IN THE COURT OF CRIMINAL APPEALS OF TENNESSEE
AT JACKSON
Assigned on Briefs December 4, 2012
DARREN PRICE v. STATE OF TENNESSEE
Appeal from the Criminal Court for Shelby County
No. 02-02785 J. Robert Carter, Jr., Judge
No. W2011-01737-CCA-R3-PC - Filed January 23, 2013
The petitioner, Darren Price, appeals the denial of his petition for post-conviction relief from
his convictions for attempted murder, especially aggravated kidnapping, and aggravated
robbery, arguing that his trial counsel was ineffective for failing to introduce a 911 call in
support of his alibi defense. The petitioner also appeals the denial of his petition for DNA
analysis of the knife, the victim’s vehicle, the crime scene, and the skin of the victim, arguing
that “DNA testing of these items might yield DNA for analysis that could contain evidence
that would assist [him] [to] establish his innocence.” Following our review, we affirm the
judgment of the post-conviction court denying the petitions.
Tenn. R. App. P. 3 Appeal as of Right; Judgment of the Criminal Court Affirmed
A LAN E. G LENN, J., delivered the opinion of the Court, in which R OBERT W. W EDEMEYER
and J EFFREY S. B IVINS, JJ., joined.
Mary Camille Hickerson, Memphis, Tennessee, for the appellant, Darren Price.
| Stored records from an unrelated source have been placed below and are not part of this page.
(** ** Properties of release manifests *)

Section manifests.
Context `{!UnicodeCase, !UpdateJSON, !Ed25519, !RemoteURL, !Semver}.
Variable Quote : string -> string.

Record artifact_ok (config : Config) (a : Artifact) : Prop := {
  artifact_platform : A_OS a = "linux" /\ (A_Arch a = "amd64" \/ A_Arch a = "arm64");
  artifact_size : 1 <= A_Size a <= C_MaxPackageBytes config;
  artifact_digest : (exists digest, hex_decode (A_SHA256 a) = Some digest /\ List.length digest = 32%nat) /\
    ToLower (A_SHA256 a) = A_SHA256 a;
  artifact_url : validateRemoteURL (A_URL a) = Ok tt;
  artifact_name : TrimSpace (A_FileName a) <> "" /\ ContainsAny (A_FileName a) "/\" = false
}.

Definition targets (config : Config) (a : Artifact) : Prop :=
  A_OS a = C_OS config /\ A_Arch a = C_Arch config.

(** The payload verifies under the trusted key that the signature names. *)
Definition signed (trusted : gmap string string) (m : Manifest) : Prop :=
  exists encoded publicKey signature payload,
    trusted !! TrimSpace (MS_KeyID (Mf_Signature m)) = Some encoded /\
    TrimSpace (MS_KeyID (Mf_Signature m)) <> "" /\
    base64_decode (TrimSpace encoded) = Some publicKey /\ List.length publicKey = 32%nat /\
    base64_decode (TrimSpace (MS_Value (Mf_Signature m))) = Some signature /\
    List.length signature = 64%nat /\ ManifestPayload m = Ok payload /\
    ed25519_Verify publicKey (bytes_of payload) signature = true.
Definition demo_tables : MonitorTables := mkMonitor [] 1 [demo_rule] 2 [] [] 1 [] [] [] 1.

Definition demo_evaluations : list (MonitorRule * MetricSample) :=
  map (fun p => (demo_rule, demo_sample (p.1 * Minute) p.2))
    [(1, 95); (2, 85); (3, 95); (4, 96); (5, 97); (10, 85); (11, 70); (12, 95)].

(** One good sample in between starts the count again; 85 neither triggers nor
    resolves. *)
Lemma evaluations_report_history_witness :
  let '(w, seen) := evaluate_all (fun _ _ => None) (fun _ _ => 0) demo_evaluations (World demo_tables []) [] in
  reports_of demo_rule (tables w) =
    [("triggered", 3 * Minute, 4 * Minute); ("reminder", 3 * Minute, 10 * Minute);
     ("resolved", 3 * Minute, 11 * Minute)] /\
  in_order (5 * Minute) None (reports 2 (5 * Minute) (history_of demo_rule seen)).
Proof.
  pose proof (evaluations_report_history (fun _ _ => None) (fun _ _ => 0) demo_rule demo_evaluations
    (World demo_tables []) ltac:(vm_compute; discriminate)
    ltac:(intros op Hop _; repeat (destruct Hop as [<-|Hop]; [reflexivity|]); destruct Hop) eq_refl) as H.
  destruct (evaluate_all _ _ demo_evaluations _ []) as [w seen] eqn:E.
  destruct H as (_ & _ & H). split; [|exact H].
  revert E. vm_compute. intros [= <- _]. reflexivity.
Defined.

Lemma validated_rules_have_hysteresis_witness :
  let input := mkRuleInput " cpu " MetricCPU "gt" (of_int 90) (of_int 80) 2 5 "critical" true in
  recoveryComparison (of_int 95) "gt" (R_RecoveryThreshold (apply_input input demo_rule)) = false.
Proof.
  intros input.
  exact (proj1 (validated_rules_have_hysteresis input demo_rule (of_int 95) eq_refl) eq_refl).
Defined.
Robert E. Cooper, Jr., Attorney General and Reporter; Kyle Hixson, Assistant Attorney
General; Amy P. Weirich, District Attorney General; and Paul Goodman, Assistant District
Attorney General, for the appellee, State of Tennessee.
OPINION
FACTS
In 2003, the petitioner was convicted by a Shelby County jury of attempted first
degree murder, attempted especially aggravated kidnapping, and two counts of aggravated
robbery and was sentenced by the trial court to an effective term of forty-nine years in the
Department of Correction. This court affirmed the convictions on direct appeal but
remanded for entry of corrected judgments to reflect that the aggravated robbery convictions
merged into one count. Our supreme court subsequently denied the petitioner’s application
for permission to appeal. State v. Darren Price, No. W2003-01447-CCA-MR3-CD, 2005 WL
314050, at *1 (Tenn. Crim. App. Feb. 9, 2005), perm. app. denied (Tenn. June 20, 2005).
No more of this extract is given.